MYTH: My pet will get fat and lazy. FACT: The truth is that most pets get fat and lazy because their owners feed them too much and don't give them enough exercise. Spayed or neutered pets require less calories. More exercise will benefit both of you.
MYTH: It's better to have one litter first. FACT: Medical evidence indicates just the opposite. In fact, the evidence shows that females spayed before their first heat are typically healthier and happier and live longer.
MYTH: My children should experience the miracle of birth. FACT: But will they? Even if children are able to see a pet give birth — which is unlikely, since it usually occurs at night and in seclusion — the lesson they will really learn is that animals can be created and discarded as it suits adults. Explain to children that preventing the birth of some pets can save the lives of others.
MYTH: But my pet is a purebred.
FACT: A large percentage of pets brought to animal shelters are purebreds. There are just too many dogs and cats — mixed breed and purebred.
MYTH: I want my dog to be protective.
FACT: Spaying or neutering does not affect a dog's natural tendency to "defend his own turf". Male dogs will also be less likely to wander once they are neutered.
MYTH: I don't want my male dog or cat to feel like less of a male. FACT: Don’t confuse your emotional needs and relationships with your pet’s instinctive hormonal responses. Pets don't have any concept of sexual identity or ego. Neutering will not change a pet's personality. He doesn't suffer any kind of emotional reaction or identity crisis when neutered.

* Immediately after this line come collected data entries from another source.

(** * GenAI data-analysis assistant: storage, profiler, chart selector,
      insight client and orchestrator

    A shallow embedding of [core/storage.py], [core/analyzer.py],
    [core/llm_client.py], [core/agent.py] and two views of [app.py], and
    the properties of the analysis pipeline proved over it.

    Conventions.
    - Python [int] is [Z]; a Python [float] is a value of an abstract type
      [F] with the four operations the profiler uses ([PyFloatOps]).
    - [str] is [string], the UTF-8 bytes of the text; [None] is [None] of
      an option type, or [JNull] where the value comes out of a JSON
      document.
    - A Python call that can raise returns a [py_result].  [try/except
      Exception] is [try_except].
    - pandas, requests, sqlite3's clock and the report composer are the
      environment: their answers are passed in as functions. *)

From Stdlib Require Import ZArith QArith Qround Lia Ascii String.
From stdpp Require Import base option list strings gmap.

Open Scope string_scope.
Open Scope list_scope.
Open Scope Z_scope.

(** ** Python basics *)

Inductive exn :=
  | IndexError | KeyError | TypeError | AttributeError | ValueError
  | JSONDecodeError | RequestException | OSError | EmptyDataError
  | ParserError | SqliteError.

Inductive py_result (A : Type) :=
  | Ret (a : A)
  | Raise (e : exn).
Arguments Ret {A} a.
Arguments Raise {A} e.

Definition py_bind {A B} (m : py_result A) (k : A → py_result B) : py_result B :=
  match m with
  | Ret a => k a
  | Raise e => Raise e
  end.

#[global] Instance py_result_ret : MRet py_result := λ A a, Ret a.
#[global] Instance py_result_bind : MBind py_result := λ A B k m, py_bind m k.
#[global] Instance py_result_fmap : FMap py_result :=
  λ A B f m, py_bind m (λ a, Ret (f a)).

(** [try: body / except Exception: handler] *)
Definition try_except {A} (body : py_result A) (handler : exn → py_result A)
  : py_result A :=
  match body with
  | Ret a => Ret a
  | Raise e => handler e
  end.

(** A Python number as the profiler produces it: [0] is an [int], the
    result of [round(..., 2)] on a float is a [float]. *)
Inductive pynum (F : Type) :=
  | PyInt (z : Z)
  | PyFloat (f : F).
Arguments PyInt {F} z.
Arguments PyFloat {F} f.

(** The float operations of [Agent.run_analysis], with the operand kinds
    Python gives them there. *)
Class PyFloatOps (F : Type) := {
  int_truediv : Z → Z → F;     (* [a / b], both [int], [b] not 0 *)
  int_sub_float : Z → F → F;   (* [a - x], [a] an [int] *)
  float_mul_int : F → Z → F;   (* [x * a], [a] an [int] *)
  py_round : F → Z → F         (* [round(x, ndigits)] *)
}.

(** *** Strings *)

Definition is_upper_ascii (c : ascii) : bool :=
  let n := nat_of_ascii c in (Nat.leb 65 n && Nat.leb n 90)%bool.

(** [str.lower()] on the ASCII range. *)
Definition lower_ascii (c : ascii) : ascii :=
  if is_upper_ascii c then ascii_of_nat (nat_of_ascii c + 32) else c.

Fixpoint lower (s : string) : string :=
  match s with
  | EmptyString => EmptyString
  | String c rest => String (lower_ascii c) (lower rest)
  end.

(** [s.rsplit('.', 1)[1]]: the text after the last dot; [IndexError]
    when [s] holds no dot (the split then has one element). *)
Fixpoint after_last_dot (s : string) : option string :=
  match s with
  | EmptyString => None
  | String c rest =>
      match after_last_dot rest with
      | Some t => Some t
      | None => if Ascii.eqb c "." then Some rest else None
      end
  end.

Definition rsplit_dot_1 (s : string) : py_result string :=
  match after_last_dot s with
  | Some t => Ret t
  | None => Raise IndexError
  end.

(** [s.replace(" ", "_")] *)
Fixpoint replace_space (s : string) : string :=
  match s with
  | EmptyString => EmptyString
  | String c rest =>
      String (if Ascii.eqb c " " then "_"%char else c) (replace_space rest)
  end.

MYTH: But my dog (or cat) is so special, I want a puppy (or kitten) just like her.
FACT: A dog or cat may be a great pet, but that doesn't mean their offspring will be a carbon copy. Professional animal breeders who follow generations of bloodlines can't guarantee they will get just what they want out of a particular litter. A pet owner's chances are even slimmer. In fact, an entire litter of puppies or kittens might receive all of a pet's (and her mate's) worst characteristics.
MYTH: Only females need to be fixed. FACT: But how do those females get pregnant? A male pet can easily father 750 offspring in his lifetime. Just because you don’t have to deal with a pregnant dog or cat, it doesn’t mean your pet isn’t out there creating puppies or kittens!
MYTH: It's too expensive to have my pet spayed or neutered. FACT: It is not very expensive in Montenegro, and it is cheaper in the long run than caring for the litters! The one-time cost of surgery is much cheaper than a lifetime of care for extra unwanted pets, or the cost of caring for a litter at the dog shelter.
MYTH: I'll find good homes for all the puppies and kittens. FACT: You wish! You may find homes for all of your pet's litter, but even then, each home you find means one less home for the dogs and cats in shelters who are already waiting for good homes. The problem of pet overpopulation is created and perpetuated one litter at a time.